| La boutique de lingerie
C'est une boutique de lingerie de luxe, située
sur la chaussée de Bruxelles, à deux pas du centre de Waterloo.
Chaque fois que je passe devant la vitrine en voiture, je suis fasciné
par les modèles de lingerie exposés. Marie-Jo, Aubade et
les autres rivalisent de charme et d'audace. Hier je me suis décidée
à pousser la porte. Je n'étais pas en femme, dommage.
Il y a deux vendeuses, pas très jeunes.
La première doit avoir une quarantaine d'années. L'autre
à peine 30 ans. C'est la plus âgée qui m'acceuille.
A mon avis, un homme qui entre seul est souvent mal à l'aise et
une femme trop jeune pourrait l'effrayer. Elle, par contre, a juste ce
qu'il faut de présence souriante et de doigté pour mettre
à l'aise. En ce qui me concerne, pas vraiment de problème,
je suis totalement enchantée d'être dans ce genre de boutiques…
et je suis même un peu grisée par toutes ces belles choses
qui m'entourent. La plus jeune s'affaire dans le fond à ranger…
nous laissant seules, sa collègue et moi.
Evidemment je viens pour moi, mais faut-il le
dire? Cela m'arrive de plus en plus fréquemment, et les réactions
des vendeuses sont toujours positives, parfois étonnées,
curieuses même, jamais agressives.
- Je peux vous aider Monsieur?
- Oui, merci…
Inutile de chercher longtemps, j'ai tout de suite
repéré ce que je cherche. Une superbe guêpière
noire bordée de dentelle rouge sang, parfaitement galbée,
resserrée à la taille, haute avec des balconnets couvrants,
aussi bordés de dentelle, des laçages croisés dans
le dos et 6 jarretelles… En fait c'est un corset plus qu'un guêpière,
il y a visiblement des baleines. Une merveille fétichiste d'un goût
juste à la limite de ce qu'une honnête (dans sa vie officielle)
bourgeoise peut se permettre (dans sa vie très privée).
- Vous connaissez les mensurations de madame?

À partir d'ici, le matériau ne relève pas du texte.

(* ===== verification/PaymentFlow.v ===== *)
(** What a run of payment webhooks does: to the gateway (every event is a run of
    RouteMoney, so a share is sent once whatever webhooks arrive), to the payments (their
    statuses only move forward and a payment belongs to one gateway payment), and to the
    merchant's ledger (a capture credits exactly the entitlement, once). *)

From Stdlib Require Import ZArith Lia Ascii String.
From S2P Require Import Prelude PyDecimal PyFloat PyValues FeePolicy MerchantLedger RazorpayLedgers RouteSafety Refunds Orders DineIn TableBilling DineInAccess RouteTransfers RouteMoney PaymentEvents.
Open Scope Z_scope.

(** ** Relations an action keeps *)

Definition keeps {S A} (R : S → S → Prop) (m : act S A) : Prop := ∀ s, R s (m s).1.

Section Keeps.
Context {S : Type} (R : S → S → Prop) `{!PreOrder R}.

Lemma keeps_bind {A B} (m : act S A) (k : A → act S B) : keeps R m → (∀ a, keeps R (k a)) → keeps R (m ≫= k).
Proof using PreOrder0.
  intros Hm Hk s. unfold mbind, act_bind. specialize (Hm s). destruct (m s) as [s1 [a|e]]; [|exact Hm].
  etransitivity; [exact Hm|apply Hk].
Qed.
Lemma keeps_ret {A} (a : A) : keeps R (mret a : act S A).
Proof using PreOrder0. intros s. reflexivity. Qed.
Lemma keeps_ask {A} (f : S → A) : keeps R (ask f).
Proof using PreOrder0. intros s. reflexivity. Qed.
Lemma keeps_lift {A} (r : res A) : keeps R (lift r).
Proof using PreOrder0. intros s. reflexivity. Qed.
Lemma keeps_refuse b e : keeps R (refuse b e).
Proof using PreOrder0. intros s. reflexivity. Qed.
Lemma keeps_best_effort {A} (m : act S A) : keeps R m → keeps R (best_effort m).
Proof. intros Hm s. apply Hm. Qed.
End Keeps.

Lemma act_bind_Ok {S A B} (m : act S A) (k : A → act S B) s s1 a : m s = (s1, Ok a) → (m ≫= k) s = k a s1.
Proof. unfold mbind, act_bind. by intros ->. Qed.
Lemma act_bind_Err {S A B} (m : act S A) (k : A → act S B) s s1 e : m s = (s1, Err e) → (m ≫= k) s = (s1, Err e).
Proof. unfold mbind, act_bind. by intros ->. Qed.

Lemma refuse_Ok {S} b e (s s' : S) (a : ()) : refuse b e s = (s', Ok a) → s' = s ∧ b = false.
Proof. unfold refuse, lift. destruct b; [done|]. by intros [= <-]. Qed.
Lemma lift_Ok {S A} (r : res A) (s s' : S) a : lift r s = (s', Ok a) → s' = s ∧ r = Ok a.
Proof. unfold lift. by intros [= <- ->]. Qed.
Lemma act_bind_inv {S A B} (m : act S A) (k : A → act S B) s s2 b : (m ≫= k) s = (s2, Ok b) → ∃ s1 a, m s = (s1, Ok a) ∧ k a s1 = (s2, Ok b).
Proof. unfold mbind, act_bind. destruct (m s) as [s1 [a|e]]; [|done]. by exists s1, a. Qed.

(** Runs the first action of a sequence: what it keeps, then its two outcomes. *)
Ltac step_act H E :=
  match goal with
  | |- context [(?m ≫= ?k) ?s] =>
      specialize (H s); destruct (m s) as [? [?|?]] eqn:E;
      [rewrite (act_bind_Ok m k s _ _ E) | rewrite (act_bind_Err m k s _ _ E)]; cbn [fst snd] in H
  end.

(** Walks through an action down to its writes. *)
Create HintDb desk.
Ltac walk :=
  repeat match goal with
    | |- keeps _ (mret _) => apply keeps_ret; exact _
    | |- keeps _ (ask _) => apply keeps_ask; exact _
    | |- keeps _ the_desk => apply keeps_ask; exact _
    | |- keeps _ (lift _) => apply keeps_lift; exact _
    | |- keeps _ (refuse _ _) => apply keeps_refuse; exact _
    | |- keeps _ (best_effort _) => apply keeps_best_effort
    | |- keeps _ (_ ≫= _) => apply keeps_bind; [exact _| |intros ?]
    | |- keeps _ _ => solve [eauto 2 with desk]
    | |- keeps _ _ => case_match
    end.

(** ** Every event is a run of transfers *)

Definition frame (db db' : route_db) : Prop :=
  accounts db' = accounts db ∧ rzp_payments db' = rzp_payments db ∧ rzp_refunds db' = rzp_refunds db ∧ lost_disputes db' = lost_disputes db.

#[export] Instance frame_po : PreOrder frame.
Proof. split; [by intros db|]. intros a b c (? & ? & ? & ?) (? & ? & ? & ?). unfold frame. split_and!; congruence. Qed.

Lemma frame_calm db db' : calm db db' → frame db db'.
Proof. by intros []. Qed.

Section Frame.
Context {W : Type} (gw : gateway W) (digest : body → string).

Lemma obtain_frame a s : frame s.1 (obtain_transfers gw digest a s).1.1.
Proof.
  destruct s as [db w]. unfold obtain_transfers. destruct (transfer_checks a db) as [[[acct p] expected]|e]; [|done].
  destruct (gw_payment_transfers _ _ _) as [remote|e]; [|done]. destruct (filter _ remote) as [|t ts].
  - destruct (refuse_send _ _ _ _ _); [|done]. unfold send_transfer. destruct (guarded_mutation _ _ _ _ _) as [[ops w2] r2].
    unfold allocate. by destruct (allocations db !! _).
  - destruct (adopt _ _ _ _ _) as [db1|e] eqn:Ea; [|done]. unfold adopt in Ea. apply res_bind_Ok in Ea as (? & _ & Ea).
    destruct (allocations db !! _); [|by injection Ea as <-]. apply res_bind_Ok in Ea as (? & _ & Ea). injection Ea as <-.
    destruct (operations db !! _); [|done]. by destruct (_ && _).
Qed.

Lemma create_frame a s : frame s.1 (create_transfer gw digest a s).1.1.
Proof.
  unfold create_transfer. pose proof (obtain_frame a s) as Ho. destruct (obtain_transfers gw digest a s) as [[db1 w1] [items|e]]; [|exact Ho].
  destruct (mirror_all_calm (ta_merchant a) (map (with_source (ta_payment a)) items) db1) as (Hc & _ & _).
  destruct (mirror_all _ _ db1) as [db2 r2]. etransitivity; [exact Ho|]. by apply frame_calm.
Qed.

Lemma reverse_one_frame merchant refunded total t s : frame s.1 (reverse_one gw digest merchant refunded total t s).1.1.
Proof.
  destruct s as [db w]. unfold reverse_one. destruct (total =? 0); [done|]. destruct (reconcile _ _ _ _) as [ops [u|e]]; [|done].
  set (target := _ / total). destruct (_ <? target).
  - destruct (guarded_mutation _ _ _ _ _) as [[ops2 w2] [r|e]]; [|done]. destruct (gw_transfer gw _ w2) as [t'|e]; [|done].
    destruct (upsert_transfer_from_razorpay _ _ _ _ _ _) as [[db3 row]|e] eqn:Eu; [|done]. apply upsert_calm in Eu as (Hc & _).
    apply frame_calm in Hc. exact Hc.
  - destruct (upsert_transfer_from_razorpay _ _ _ _ _ _) as [[db3 row]|e] eqn:Eu; [|done]. apply upsert_calm in Eu as (Hc & _).
    apply frame_calm in Hc. exact Hc.
Qed.

Lemma reverse_all_frame merchant refunded total ts s : frame s.1 (reverse_all gw digest merchant refunded total ts s).1.1.
Proof.
  revert s. induction ts as [|t ts IH]; intros s; [done|]. cbn [reverse_all]. pose proof (reverse_one_frame merchant refunded total t s) as Hf.
  destruct (reverse_one _ _ _ _ _ _ s) as [[db1 w1] [u|e]]; [|exact Hf]. etransitivity; [exact Hf|]. apply (IH (db1, w1)).
Qed.

Lemma reverse_frame payment s : frame s.1 (reverse_refunded_share gw digest payment s).1.1.
Proof.
  destruct s as [db w]. unfold reverse_refunded_share. destruct (newest_payment payment db); [|done]. destruct (_ <=? 0); [done|].
  destruct (gw_payment_transfers _ _ _); [|done]. destruct (_ && _); [done|]. apply (reverse_all_frame _ _ _ _ (db, w)).
Qed.
End Frame.

Lemma last_filter_map {A} (P : A → Prop) `{!∀ x, Decision (P x)} (f : A → A) l :
  (∀ x, P (f x) ↔ P x) → last (filter P (map f l)) = f <$> last (filter P l).
Proof.
  intros Hf. assert (filter P (map f l) = map f (filter P l)) as ->.
  { induction l as [|x l IH]; [done|]. cbn [map]. rewrite !filter_cons. destruct (decide (P x)) as [Hx|Hx].
    - rewrite decide_True by (by apply Hf). cbn [map]. by rewrite IH.
    - rewrite decide_False by (by rewrite Hf). exact IH. }
  apply fmap_last.
Qed.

Question sur laquelle, je le sais d'expérience
(et elle aussi probablement) la plupart des hommes butent avec honte… Mais
elle sait comment sauver la situation. Elle a interprété
mon silence un peu prolongé pour une héésitation traduisant
mon ignorance…
- Elle est de ma taille?
Je souris… elle est charmante. Et elle est ravissante
avec ça. Une robe longue noire étroite, fendue jusqu'au genoux
et qui remonte en corset jusque sous ses seins qu'elle a moyens mais bien
rehaussés et visiblement fermes… un chemisier blanc ample serré
au cou et aux poignets, une vraie maîtresse d'école, une belle
victorienne, dont elle a d'ailleurs les bottines lacées à
haut talons. Elle a un chignon très haut sur l'arrière du
crâne et une mèche libre qui lui balaie le côté
du visage. Des lèvres pulpeuses et rouge rubis. Des pommettes hautes
et blushées un tout petit peu trop fort, et des yeux noirs qu'une
ombre à paupières vert foncé rend magnifiques. Je
la regarde un instant. Nos yeux s'accrochent, elle sourit. Je lui rend
son sourire.
- En fait non, elle a plutôt ma corpulence…
- Ah…
Elle est un peu surprise, non pas que je sois
gros ou mal formé, mais peut-être s'imaginait-elle une fine
et élégante sur talons hauts, taille guêpe et 95DD?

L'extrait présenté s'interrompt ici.